Pas vervolgens de posities van de lichtbronnen en de belichtingstijden aan om, zo dicht mogelijk, het ideale beeld te reproduceren. Dat heeft minimale achtergrondkleur en een gelijkmatig verlicht membraan. De nauwkeurigheid van de celtelling is afhankelijk van de hoogwaardige beeldacquisitie.
Het is daarom belangrijk om de beste afbeelding die door de camera van de gebruiker kan worden vastgelegd, te gebruiken voor het meest efficiënte gebruik van de plugins. Verwijder nu de plaat en balanceer het wit in de microscoopsoftware om de kalibratie te voltooien. Vlak voor het beeldvorming, plat de elke membraan door druk op de dekglas aan te brengen om zoveel mogelijk vastgezette luchtbellen te verwijderen.
Stel nu binnen de software de locatie van de opnamemap in. Vang vervolgens één afbeelding per membraan, en sla de afbeeldingsbestanden op als TIF's met de naamgevingsconventie van monster 001 met incrementele verhogingen van het nummer voor elke afbeelding. Deze naamgevingsconventie is vereist voor de plugin om de bestanden te vinden.
Als flatfield-correctie gewenst is, zoek voor elke plaat een lege zone en neem een lege afbeelding. Sla het bestand op als lege monsternaam. Open vervolgens in ImageJ de TC-plugin.
Klik binnen TC op de knop Flatfield en selecteer vanuit het dialoogvenster Directory kiezen de map waarin de membraanafbeeldingen zijn opgeslagen. Open nu een migratie-assaymembraanafbeelding en selecteer Kleurdrempel. Stel in het venster de methode in op Shanbhag.
Stel de drempelkleur in op wit. Stel de kleurenruimte in op RGB en vink de optie voor donkere achtergrond uit. Pas vervolgens de bovenste schuifregelaars aan op nul en de onderste schuifregelaars op 255 om de afbeelding volledig wit te maken.

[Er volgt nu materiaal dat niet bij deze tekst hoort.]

(** C4, amended. The writes of [updateJobFromSalad], [startTranscription]
    and [scheduleRetry] are keyed by the job id and neither read nor
    verify the stored status. For the row with that id, whatever its
    status: a [failed] result writes [error] with [Transcription failed];
    a completed result with a transcript writes [completed] with its
    payload; a successful submission writes [processing] with the Salad
    job id; a failed submission writes [retry] or [error]. When no row
    has that id these operations leave the table as it is.
    A status is read before writing in three callers, which write
    nothing when it does not match: the status poll returns a job that
    is not [processing] as stored, the manual retry answers that only
    failed jobs can be retried for a job that is not in [error], and the
    sweep does not select a job that is not [processing] (job ids being
    unique). *)
Theorem transitions_write_whatever_the_status
    (toISOString : Z -> string)
    (checkSaladStatus : string -> option Salad.response)
    (w : World) (now : Z) (jobId : string) (saladData : Salad.response) :
  (forall r,
     Job.first_where_id jobId (db w) = Some r ->
     (Salad.status saladData = "failed"%string ->
      Job.first_where_id jobId
        (db (Worker.updateJobFromSalad w now jobId saladData))
      = Some (Job.set_error "Transcription failed" r))
     /\ (Salad.status saladData = "completed"%string ->
         Js.opt_str_truthy (Salad.transcript saladData) = true ->
         Job.first_where_id jobId
           (db (Worker.updateJobFromSalad w now jobId saladData))
         = Some (Job.set_completed (Worker.transcriptionData saladData) now
                   (Worker.estimateCost
                      (Js.num_div
                         (Transcript.duration
                            (Worker.transcriptionData saladData)) 60))
                   (Salad.processing_time_or_0 saladData * 1000)%Q r))
     /\ (forall fileKey saladJobId random,
           Job.first_where_id jobId
             (db (Worker.startTranscription w now jobId fileKey
                    (Worker.Submitted saladJobId) random))
           = Some (Job.set_processing saladJobId r))
     /\ (forall fileKey error random,
           exists r',
             Job.first_where_id jobId
               (db (Worker.startTranscription w now jobId fileKey
                      (Worker.SubmitThrows error) random))
             = Some r'
             /\ (Job.status r' = Job.Retry \/ Job.status r' = Job.Error)
             /\ Job.salad_job_id r' = Job.salad_job_id r
             /\ Job.transcription_data r' = Job.transcription_data r))
  /\ (Job.first_where_id jobId (db w) = None ->
      db (Worker.updateJobFromSalad w now jobId saladData) = db w
      /\ forall fileKey outcome random,
           db (Worker.startTranscription w now jobId fileKey outcome random)
           = db w)
  /\ (forall r,
        Job.first_where_id jobId (db w) = Some r ->
        (Job.status r <> Job.Processing ->
         Routes.job_status checkSaladStatus w now jobId
         = (Routes.PollJob r, w))
        /\ (Job.status r <> Job.Error ->
            forall outcome random,
              Admin.job_retry toISOString w now jobId outcome random
              = (Admin.OnlyFailedJobs400, w)))
  /\ (forall r,
        NoDup (map Job.id (db w)) ->
        In r (db w) ->
        Job.status r <> Job.Processing ->
        Job.first_where_id (Job.id r)
          (db (snd (Routes.fix_stuck_jobs checkSaladStatus w now)))
        = Some r).
Proof.
  split; [|split; [|split]].
  - intros r Hr. repeat split.
    + intros Hs. rewrite (updateJobFromSalad_failed w now jobId saladData Hs).
      simpl. rewrite first_where_id_update_same by (intros; reflexivity).
      now rewrite Hr.
    + intros Hs Ht.
      destruct (updateJobFromSalad_completed w now jobId saladData Hs Ht)
        as [D _].
      rewrite D.
      rewrite first_where_id_update_same by (intros; reflexivity).
      now rewrite Hr.
    + intros fileKey saladJobId random. simpl.
      rewrite first_where_id_update_same by (intros; reflexivity).
      now rewrite Hr.
    + intros fileKey error random. unfold Worker.startTranscription.
      destruct (_ && _)%bool.
      * unfold Worker.scheduleRetry. simpl.
        rewrite first_where_id_update_same by (intros; reflexivity).
        rewrite Hr. simpl. eexists. split; [reflexivity|].
        repeat split. now left.
      * simpl.
        rewrite first_where_id_update_same by (intros; reflexivity).
        rewrite Hr. simpl. eexists. split; [reflexivity|].
        repeat split. now right.
  - intros Hnone. split.
    + unfold Worker.updateJobFromSalad.
      destruct (_ && _)%bool.
      * rewrite db_sendToAirtable, db_backupTranscriptToR2. simpl.
        now apply update_where_id_absent.
      * destruct (String.eqb _ _); [|reflexivity]. simpl.
        now apply update_where_id_absent.
    + intros fileKey outcome random. unfold Worker.startTranscription.
      destruct outcome as [sid|error].
      * simpl. now apply update_where_id_absent.
      * destruct (_ && _)%bool.
        -- unfold Worker.scheduleRetry. simpl.
           now apply update_where_id_absent.
        -- simpl. now apply update_where_id_absent.
  - intros r Hr. split.
    + intros Hs. now apply job_status_not_processing.
    + intros Hs outcome random. unfold Admin.job_retry. rewrite Hr.
      destruct (Job.status r); try reflexivity. now elim Hs.
  - intros r Hnd Hin Hs.
    unfold Routes.fix_stuck_jobs.
    rewrite fix_stuck_loop_other_id.
    + now apply first_where_id_unique.
    + intros j Hj Hid. apply stuckJobs_processing in Hj.
      destruct Hj as [Hjin Hjs].
      assert (j = r) by (eapply same_id_same_row; eauto).
      subst j. contradiction.
Qed.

Eenmaal wit, pas de groene en rode schuifregelaars aan totdat alleen de kernen zichtbaar zijn. Kopieer in de TC-plugin de waarden van de RGB-schuifregelaars in de bijbehorende configuratie-instellingen RGB-drempeltekstvakken. Klik vervolgens op de knop Toevoegen/Wijzigen en overschrijf de configuratie.

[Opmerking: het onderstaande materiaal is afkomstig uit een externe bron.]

Definition changePapersPerPage (count : Z) (s : State) : State :=
  set_currentPage 1 (set_papersPerPage count s).

(** [goToInputPage]; [pageNumber] is what [parseInt(inputPage.value)]
    returned, [None] standing for NaN. *)
Definition goToInputPage (pageNumber : option Z) (s : State) : State :=
  match pageNumber with
  | Some n =>
      if (1 <=? n) && (n <=? totalPages s)
      then set_inputPage "" (set_currentPage n s)
      else alert (totalPages s) (set_inputPage "" s)
  | None => alert (totalPages s) (set_inputPage "" s)
  end.

(** ** Reactivity *)

(** What the user and the loader do to the refs: the handlers above, the
    assignments written in the template ([v-model] and the buttons that
    remove a filter), and the assignment of the loader to [allPapers]. *)
Inductive Event :=
  | SetSearchQuery (q : string)
  | ClearSearch
  | SetSelectedYear (y : YearSelection)
  | SetSelectedVenue (v : string)
  | ToggleTagFilter (tag : string)
  | DeleteSelectedTag (tag : string)
  | DeleteExcludedTag (tag : string)
  | ClearAllFilters
  | ToggleShowOnlyWithCode
  | SetAllPapers (papers : list Paper)
  | SetInputPage (text : string)
  | GoToPage (page : Z)
  | PrevPage
  | NextPage
  | ChangePapersPerPage (count : Z)
  | GoToInputPage (pageNumber : option Z).

Definition handle (e : Event) (s : State) : State :=
  match e with
  | SetSearchQuery q => set_searchQuery q s
  | ClearSearch => clearSearch s
  | SetSelectedYear y => set_selectedYear y s
  | SetSelectedVenue v => set_selectedVenue v s
  | ToggleTagFilter tag => toggleTagFilter tag s
  | DeleteSelectedTag tag => set_selectedTags (selectedTags s ∖ {[tag]}) s
  | DeleteExcludedTag tag => set_excludedTags (excludedTags s ∖ {[tag]}) s
  | ClearAllFilters => clearAllFilters s
  | ToggleShowOnlyWithCode => toggleShowOnlyWithCode s
  | SetAllPapers papers => set_allPapers papers s
  | SetInputPage text => set_inputPage text s
  | GoToPage page => goToPage page s
  | PrevPage => prevPage s
  | NextPage => nextPage s
  | ChangePapersPerPage count => changePapersPerPage count s
  | GoToInputPage pageNumber => goToInputPage pageNumber s
  end.

(** The refs read while [filteredPapers] is evaluated. *)
Definition filterInputs (s : State) :=
  (allPapers s, searchQuery s, selectedYear s, selectedVenue s,
   selectedTags s, excludedTags s, showOnlyWithCode s).

(** The six filter fields. *)
Definition filterState (s : State) :=
  (searchQuery s, selectedYear s, selectedVenue s,
   selectedTags s, excludedTags s, showOnlyWithCode s).

(** The framework runs an effect again when a ref that it read the last
    time was written with a different value.  Evaluating [filteredPapers]
    reads the collection and, in the callback of [filter], once per
    paper, the six filter refs: with an empty collection only the
    collection was read.  An assignment to [allPapers] stores a fresh
    array, which always counts as a different value; the other events
    leave the collection alone.  [before] and [after] are the refs before
    and after the handler of [e]. *)
Definition effect_triggered (e : Event) (before after : State) : Prop :=
  match e with
  | SetAllPapers _ => True
  | _ => allPapers before ≠ [] ∧ filterState before ≠ filterState after
  end.

#[global] Instance effect_triggered_dec e before after :
  Decision (effect_triggered e before after).
Proof. destruct e; simpl; apply _. Defined.

(** The effect registered with [watchEffect]: it reads [filteredPapers]
    and sets [currentPage] to 1; when triggered it runs before the page
    is rendered. *)
Definition watchEffect_resetPage (e : Event) (before after : State) : State :=
  if decide (effect_triggered e before after) then set_currentPage 1 after
  else after.

(** One event: the handler, then the pending effect. *)
Definition dispatch (e : Event) (s : State) : State :=
  watchEffect_resetPage e s (handle e s).

(** ** Facet index: [tagsWithCounts] *)

Record TagCount := mkTagCount { tag : string; count : Z }.

(** [Map<string, number>]: entries in insertion order, one per key. *)
Fixpoint map_get (k : string) (m : list (string * Z)) : option Z :=
  match m with
  | [] => None
  | (k', v) :: m' => if decide (k = k') then Some v else map_get k m'
  end.

Fixpoint map_set (k : string) (v : Z) (m : list (string * Z)) : list (string * Z) :=
  match m with
  | [] => [(k, v)]
  | (k', v') :: m' =>
      if decide (k = k') then (k', v) :: m' else (k', v') :: map_set k v m'
  end.

Definition countKeyword (m : list (string * Z)) (keyword : string) : list (string * Z) :=
  let trimmedKeyword := toLowerCase (trim keyword) in
  if is_empty trimmedKeyword then m
  else map_set trimmedKeyword (default 0 (map_get trimmedKeyword m) + 1) m.

Definition tagCountMap (papers : list Paper) : list (string * Z) :=
  foldl (λ m paper, foldl countKeyword m (split ";" (keywords paper))) [] papers.


Definition compareTagCounts (a b : TagCount) : Z :=
  if negb (count b =? count a) then count b - count a
  else localeCompare (tag a) (tag b).

(** [Array.prototype.sort(cmp)], a stable sort: by insertion. *)
Section Sort.
Context {A : Type} (cmp : A → A → Z).

Fixpoint sort_insert (x : A) (l : list A) : list A :=
  match l with
  | [] => [x]
  | y :: l' => if cmp x y <=? 0 then x :: y :: l' else y :: sort_insert x l'
  end.

Definition sort (l : list A) : list A := foldr sort_insert [] l.
End Sort.

(** The entries of the map as objects, sorted. *)
Definition rankedTagCounts (s : State) : list TagCount :=
  sort compareTagCounts
    ((λ '(tag, count), mkTagCount tag count) <$> tagCountMap (allPapers s)).


(** ** Suggestion engine: [searchSuggestions] *)

(** [Set<string>.add]: values in insertion order, each once. *)
Definition set_add (x : string) (set : list string) : list string :=
  if decide (x ∈ set) then set else set ++ [x].

Definition suggestAuthor (query : string) (suggestions : list string)
    (author : string) : list string :=
  let trimmedAuthor := toLowerCase (trim author) in
  if includes trimmedAuthor query then set_add (trim author) suggestions
  else suggestions.

Definition suggestKeyword (query : string) (suggestions : list string)
    (keyword : string) : list string :=
  let trimmedKeyword := toLowerCase (trim keyword) in
  if includes trimmedKeyword query then set_add (trim keyword) suggestions
  else suggestions.

Definition suggestPaper (query : string) (suggestions : list string)
    (paper : Paper) : list string :=
  let s1 := if includes (toLowerCase (title paper)) query
            then set_add (title paper) suggestions else suggestions in
  let s2 := foldl (suggestAuthor query) s1 (split "," (authors paper)) in
  foldl (suggestKeyword query) s2 (split ";" (keywords paper)).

Klik in het configuratie-instellingenpaneel op Opslaan om de instellingen op de harde schijf te schrijven. Klik nu om de afbeeldingen met de TC-plugin te tellen op Tel map en selecteer de map om te tellen. Het programma verwerkt vervolgens de afbeeldingen en voegt de gegevens automatisch toe aan de hoofdtabel.
Nu zal er in de hoofdtabel een vinkje in de kolom Calibreren? staan als de afbeelding is gemarkeerd voor kalibratie op basis van de gelijkenis met de ideale statistieken. Selecteer alle monsters die voor kalibratie zijn gemarkeerd.

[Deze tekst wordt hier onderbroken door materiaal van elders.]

(** ** Runs of the get-secret operations *)

(** [ensure_valid_token] always returns; it touches neither the caches nor the
    configuration, and makes no secret read. *)
Lemma ensure_valid_token_total (env : Env) (w : World) :
  exists (ok : bool) (w1 : World),
    ensure_valid_token env w = (Returned ok, w1) /\
    caches (self w1) = caches (self w) /\
    config (self w1) = config (self w) /\
    fetch_count (calls w1) = fetch_count (calls w).
Proof.
  rewrite ensure_valid_token_run.
  destruct (is_token_expired_total env w) as (e1 & w1 & -> & Hs1 & Hc1).
  destruct e1.
  - rewrite login_run. destruct (approle_login env (calls w1) _ _);
      eexists _, _; (split; [reflexivity|]); simpl;
      rewrite ?Hs1, ?Hc1; repeat split; reflexivity.
  - destruct (is_token_expired_total env w1) as (e2 & w2 & -> & Hs2 & Hc2).
    destruct e2.
    + rewrite renew_token_run. destruct (renew_self env (calls w2) _);
        eexists _, _; (split; [reflexivity|]); simpl;
        rewrite ?Hs2, ?Hc2, ?Hs1, ?Hc1; repeat split; reflexivity.
    + eexists _, _. split; [reflexivity|].
      rewrite Hs2, Hc2, Hs1, Hc1. repeat split; reflexivity.
Qed.

Ltac run_get_secret answer :=
  unfold bind at 1;
  match goal with
  | |- context [ensure_valid_token ?env ?w] =>
      destruct (ensure_valid_token env w) as [[[|]|e] w1]
  end; simpl; try reflexivity;
  unfold try_except, bind at 1; unfold get_self at 1; simpl;
  match goal with
  | |- context [?cache !! ?key] => destruct (cache !! key) as [cached|]
  end; simpl;
  [ unfold bind at 1; unfold now at 1; simpl;
    match goal with
    | |- context [Qlt_bool ?a ?b] => destruct (Qlt_bool a b)
    end; simpl; [reflexivity|]
  | ];
  unfold bind, remote, get_self, now, assign, set_self, ret; simpl;
  match goal with
  | |- context [answer ?env ?h ?k ?m] => destruct (answer env h k m) as [response|[msg|msg]]
  end; reflexivity.

Lemma get_kv_secret_run (path : string) (env : Env) (w : World) :
  get_kv_secret path env w =
    match ensure_valid_token env w with
    | (Returned true, w1) =>
        match kv_cache (self w1) !! path with
        | Some cached =>
            if Qlt_bool (time_time env (clock_reads w1) - kv_timestamp cached)%Q 300%Q
            then (Returned (kv_data cached), tick w1)
            else kv_fetch_outcome path env (tick w1)
        | None => kv_fetch_outcome path env w1
        end
    | (Returned false, w1) => (Returned PyNone, w1)
    | (Raised e, w1) => (Raised e, w1)
    end.
Proof.
  unfold get_kv_secret, fetch_kv_secret, kv_fetch_outcome.
  run_get_secret read_secret_version.
Qed.

Lemma get_database_dynamic_secret_run (role : string) (env : Env) (w : World) :
  get_database_dynamic_secret role env w =
    match ensure_valid_token env w with
    | (Returned true, w1) =>
        match db_dynamic_cache (self w1) !! role with
        | Some cached =>
            let remaining_ttl :=
              (inject_Z (db_ttl cached)
               - (time_time env (clock_reads w1) - db_timestamp cached))%Q in
            if Qlt_bool 10%Q remaining_ttl
            then (Returned (wrapper (db_data cached) (py_int remaining_ttl)), tick w1)
            else dynamic_fetch_outcome role env (tick w1)
        | None => dynamic_fetch_outcome role env w1
        end
    | (Returned false, w1) => (Returned PyNone, w1)
    | (Raised e, w1) => (Raised e, w1)
    end.
Proof.
  unfold get_database_dynamic_secret, fetch_database_dynamic_secret,
    dynamic_fetch_outcome.
  run_get_secret generate_credentials.
Qed.

Lemma get_database_static_secret_run (role : string) (env : Env) (w : World) :
  get_database_static_secret role env w =
    match ensure_valid_token env w with
    | (Returned true, w1) =>
        match db_static_cache (self w1) !! role with
        | Some cached =>
            if Qlt_bool (time_time env (clock_reads w1) - db_timestamp cached)%Q 300%Q
            then (Returned (db_data cached), tick w1)
            else static_fetch_outcome role env (tick w1)
        | None => static_fetch_outcome role env w1
        end
    | (Returned false, w1) => (Returned PyNone, w1)
    | (Raised e, w1) => (Raised e, w1)
    end.
Proof.
  unfold get_database_static_secret, fetch_database_static_secret,
    static_fetch_outcome.
  run_get_secret get_static_credentials.
Qed.

(** The caches seen by the lookup are those the operation started with. *)
Lemma ensure_valid_token_keeps (env : Env) (w w1 : World) (ok : bool) :
  ensure_valid_token env w = (Returned ok, w1) ->
  kv_cache (self w1) = kv_cache (self w) /\
  db_dynamic_cache (self w1) = db_dynamic_cache (self w) /\
  db_static_cache (self w1) = db_static_cache (self w) /\
  config (self w1) = config (self w) /\
  fetch_count (calls w1) = fetch_count (calls w).
Proof.
  intros E.
  destruct (ensure_valid_token_total env w) as (ok' & w1' & E' & Hc & Hcfg & Hf).
  rewrite E in E'. injection E' as <- <-.
  unfold caches in Hc. injection Hc as -> -> ->. auto.
Qed.

Lemma cons_neq {A : Type} (x : A) (l : list A) : x :: l <> l.
Proof.
  intros H. apply (f_equal (@length A)) in H. simpl in H. lia.
Qed.

(** ** Truncation *)

Lemma py_int_floor (x : Q) : (0 <= x)%Q -> py_int x = Qfloor x.
Proof.
  destruct x as [n d]. unfold Qle, py_int, Qfloor. simpl. intros H.
  apply Z.quot_div_nonneg; lia.
Qed.

Lemma py_int_bounds (x : Q) :
  (0 <= x)%Q -> (inject_Z (py_int x) <= x)%Q /\ (x < inject_Z (py_int x) + 1)%Q.
Proof.
  intros H. rewrite (py_int_floor x H). split.
  - apply Qfloor_le.
  - change 1%Q with (inject_Z 1). rewrite <- inject_Z_plus. apply Qlt_floor.
Qed.

(** ** The cases of a get-secret operation *)

Ltac by_run run E :=
  rewrite run, E;
  destruct (ensure_valid_token_keeps _ _ _ _ E) as (Hkv & Hdyn & Hst & Hcfg & Hfc);
  rewrite ?Hkv, ?Hdyn, ?Hst.

Section Cases.
Variables (env : Env) (w w1 : World) (key : string).

Lemma kv_denied :
  ensure_valid_token env w = (Returned false, w1) ->
  get_kv_secret key env w = (Returned PyNone, w1).
Proof. intros E. rewrite get_kv_secret_run, E. reflexivity. Qed.

Lemma dynamic_denied :
  ensure_valid_token env w = (Returned false, w1) ->
  get_database_dynamic_secret key env w = (Returned PyNone, w1).
Proof. intros E. rewrite get_database_dynamic_secret_run, E. reflexivity. Qed.

Lemma static_denied :
  ensure_valid_token env w = (Returned false, w1) ->
  get_database_static_secret key env w = (Returned PyNone, w1).
Proof. intros E. rewrite get_database_static_secret_run, E. reflexivity. Qed.

Hypothesis token_ok : ensure_valid_token env w = (Returned true, w1).

Lemma kv_hit (cached : KvEntry) :
  kv_cache (self w) !! key = Some cached ->
  spec_time_window_fresh (time_time env (clock_reads w1)) (kv_timestamp cached) ->
  get_kv_secret key env w = (Returned (kv_data cached), tick w1).
Proof.
  intros Hl Hf. by_run get_kv_secret_run token_ok. rewrite Hl.
  apply Qlt_bool_iff in Hf. rewrite Hf. reflexivity.
Qed.

Lemma kv_stale (cached : KvEntry) :
  kv_cache (self w) !! key = Some cached ->
  ~ spec_time_window_fresh (time_time env (clock_reads w1)) (kv_timestamp cached) ->
  get_kv_secret key env w = kv_fetch_outcome key env (tick w1).
Proof.
  intros Hl Hf. by_run get_kv_secret_run token_ok. rewrite Hl.
  destruct (Qlt_bool _ _) eqn:Hq; [|reflexivity].
  apply Qlt_bool_iff in Hq. contradiction.
Qed.

Lemma kv_missing :
  kv_cache (self w) !! key = None ->
  get_kv_secret key env w = kv_fetch_outcome key env w1.
Proof. intros Hl. by_run get_kv_secret_run token_ok. rewrite Hl. reflexivity. Qed.

Lemma dynamic_hit (cached : DbEntry) :
  db_dynamic_cache (self w) !! key = Some cached ->
  spec_lease_fresh (time_time env (clock_reads w1)) cached ->
  get_database_dynamic_secret key env w =
    (Returned (wrapper (db_data cached)
                 (py_int (spec_remaining_lease (time_time env (clock_reads w1)) cached))),
     tick w1).
Proof.
  intros Hl Hf. by_run get_database_dynamic_secret_run token_ok. rewrite Hl.
  apply Qlt_bool_iff in Hf. simpl. unfold spec_remaining_lease in Hf.
  rewrite Hf. reflexivity.
Qed.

Klik vervolgens met de rechtermuisknop en selecteer Hertel en Voorgestelde grootte. Dit zal de afbeeldingen hertellen met het voorgestelde minimale deeltjegebied. Klik vervolgens opnieuw met de rechtermuisknop en selecteer Plot weergeven.
Een ideale afbeelding zal een grafiek hebben die lijkt op een
View the full transcript and gain access to thousands of scientific videos
Dit artikel presenteert nieuwe open-source ImageJ-plugins, Cell Concentration Calculator en migration assay Counter, voor het kwantificeren van hemocytometer- en migratie/invasie-micrografieën. Het beschrijft ook beeldverwervings- en kalibratieprotocollen, samen met de vereisten voor de plugins.
Automated cell counting using ImageJ plugins addresses a critical bottleneck in high-throughput cell-based assay workflows by delivering rapid, reproducible, and quantitative cell enumeration. This capability enhances predictive confidence in early discovery and screening, supporting robust data generation for downstream decision-making. The approach enables scalable, standardized analysis across large sample sets, directly impacting portfolio triage and resource allocation.
Automated cell counting integrates at the interface of early discovery, screening, and preclinical workflows, providing a reusable analytical capability for cell-based assays.